## What you will do
Scanning the entries below, copy every line that contains the word "kDownLeft".

^^^^^^^^

(** * Othello rules engine (open_spiel/games/othello.cc)

    A shallow embedding of the rule engine of the Othello game of
    OpenSpiel, and proofs of the properties its specification states.

    Conventions of the embedding.
    - C++ [int], [Player] and [Action] values are integers of [Z].  On
      every path through the engine the values stay tiny (coordinates in
      [-1, 8], cell indices in [0, 64), counts up to 64), so the only
      function whose arithmetic can leave the range of a 32-bit [int] is
      [RowColToMove] when it is called directly with arbitrary
      arguments; there the signed overflow, undefined in C++, is an
      explicit error of the model.
    - The board is a [std::array<CellState, 64>]: a list of cells, read
      and written by index with stdpp's lookup and insert.  An access
      outside the array is undefined in C++ and is an explicit error of
      the model.
    - [SpielFatalError] and failed [SPIEL_CHECK]s end the process; the
      model returns the site of the fatal error in an error monad.
    - [std::string] values are strings of [String]; [absl::StrCat] and
      [absl::StrAppend] are [String.append], and a [double] is a
      primitive float. *)

From Stdlib Require Import ZArith Lia Bool List PrimFloat Sorted Ascii.
From stdpp Require Import base tactics list numbers strings.

Local Open Scope Z_scope.

(** ** Results of fallible code *)

(** The places of the source that call [SpielFatalError]. *)
Inductive fatal : Set :=
  | MoveTooLarge          (* RowColFromMove: "Move too large: " *)
  | InvalidRowCol         (* RowColToMove: "Invalid move (r, c)" *)
  | InvalidPlayerId       (* PlayerToState: "Invalid player id " *)
  | InvalidMove           (* DoApplyAction: "Invalid move " *)
  | CannotCaptureCell     (* Capture: "Cannot capture cell (r, c)" *)
  | CheckFailed.          (* SPIEL_CHECK_GE / SPIEL_CHECK_LT *)

Inductive error : Set :=
  | SpielFatalError (site : fatal)
  | OutOfBounds           (* array access outside its bounds *)
  | SignedOverflow        (* int arithmetic outside [-2^31, 2^31) *)
  | OutOfFuel.            (* a while loop ran longer than its bound *)

Inductive result (A : Type) : Type :=
  | Ok (a : A)
  | Err (e : error).
Arguments Ok {A} a.
Arguments Err {A} e.

Definition bind {A B : Type} (r : result A) (k : A -> result B) : result B :=
  match r with
  | Ok a => k a
  | Err e => Err e
  end.

Notation "'let*' x := e 'in' k" := (bind e (fun x => k))
  (at level 10, x name, e at level 100, k at level 200).
Notation "'let*' ' p := e 'in' k" := (bind e (fun p => k))
  (at level 10, p pattern, e at level 100, k at level 200).

(** [for (int i = lo; i < lo + n; ++i) body] over a loop state. *)
Fixpoint for_loop {St : Type} (n : nat) (i : Z)
    (body : Z -> St -> result St) (s : St) : result St :=
  match n with
  | O => Ok s
  | S n' => let* s' := body i s in for_loop n' (i + 1) body s'
  end.

(** ** Constants and enumerations *)

Definition int_min : Z := - 2 ^ 31.
Definition int_max : Z := 2 ^ 31 - 1.

(** The value of an [int] expression; outside the range of [int] the
    behaviour is undefined. *)
Definition int_expr (z : Z) : result Z :=
  if (int_min <=? z) && (z <=? int_max) then Ok z else Err SignedOverflow.

(** Modelled from the spec: [kNumPlayers] of othello.h (the header is not
    among the sources): the game has two players. *)
Definition kNumPlayers : Z := 2.

(** Modelled from the spec: [kNumRows] of othello.h, the 8 rows of the
    board. *)
Definition kNumRows : Z := 8.

(** Modelled from the spec: [kNumCols] of othello.h, the 8 columns of the
    board. *)
Definition kNumCols : Z := 8.

(** Modelled from the spec: [kNumCells] of othello.h, the 64 cells of the
    board. *)
Definition kNumCells : Z := kNumRows * kNumCols.

(** Modelled from the spec: [kCellStates] of othello.h, the three states
    of a cell (empty and one per player), the channels of the tensor. *)
Definition kCellStates : Z := 1 + kNumPlayers.

(** Modelled from the spec: [kPassMove] of othello.h, the one reserved
    action that is distinct from all cell indices: the number of cells. *)
Definition kPassMove : Z := kNumCells.

(** Modelled from the spec: [Player] of the framework (spiel_utils.h, not
    among the sources), an integer; the players are 0 and 1. *)
Definition Player : Set := Z.

(** Modelled from the spec: [kInvalidPlayer] of the framework, the value
    of the outcome field while the outcome is undecided. *)
Definition kInvalidPlayer : Player := -3.

(** Modelled from the spec: [kTerminalPlayerId] of the framework, the
    value of the outcome field for a draw; it differs from the players
    and from [kInvalidPlayer]. *)
Definition kTerminalPlayerId : Player := -4.

(** Modelled from the spec: [enum class CellState] of othello.h: empty,
    the colour of player 0 and the colour of player 1. *)
Inductive CellState : Set := kEmpty | kBlack | kWhite.

(** Modelled from the spec: the stored value of a cell state,
    [static_cast<int>(state)]: 0 for empty, 1 and 2 for the colours. *)
Definition CellState_to_int (c : CellState) : Z :=
  match c with
  | kEmpty => 0
  | kBlack => 1
  | kWhite => 2
  end.

(** [==] on cell states. *)
Definition CellState_eqb (a b : CellState) : bool :=
  CellState_to_int a =? CellState_to_int b.

(** Modelled from the spec: [enum Direction] of othello.h, the eight ray
    directions, named as the cases of [GetNext] name them. *)
Inductive Direction : Set :=
  | kUp | kDown | kLeft | kRight
  | kUpRight | kUpLeft | kDownRight | kDownLeft.

(** Modelled from the spec: the directions from [kUp] up to [kLast], which
    the loops over the directions visit: all eight, taken here in the
    order of the cases of [GetNext]. *)
Definition all_directions : list Direction :=
  [kUp; kDown; kLeft; kRight; kUpRight; kUpLeft; kDownRight; kDownLeft].

(** ** The board *)

Abbreviation Board := (list CellState).

(** [board_[i]] as an rvalue. *)
Definition board_read (b : Board) (i : Z) : result CellState :=
  if i <? 0 then Err OutOfBounds
  else match b !! Z.to_nat i with
       | Some c => Ok c
       | None => Err OutOfBounds
       end.

(** [board_[i] = c]. *)
Definition board_write (b : Board) (i : Z) (c : CellState) : result Board :=
  if (0 <=? i) && (i <? Z.of_nat (length b))
  then Ok (<[Z.to_nat i := c]> b)
  else Err OutOfBounds.

(** Modelled from the spec: the read accessor [BoardAt(row, col)] of
    othello.h, the cell of index [row * 8 + col]. *)
Definition BoardAt (b : Board) (row col : Z) : result CellState :=
  board_read b (row * kNumCols + col).

(** The data members of [OthelloState]: the board, the player to move
    and the outcome. *)
Record OthelloState : Type := mkState {
  board_ : Board;
  current_player_ : Player;
  outcome_ : Player
}.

^^^^^^^^

## Response to this task
  | kUpRight | kUpLeft | kDownRight | kDownLeft.
  [kUp; kDown; kLeft; kRight; kUpRight; kUpLeft; kDownRight; kDownLeft].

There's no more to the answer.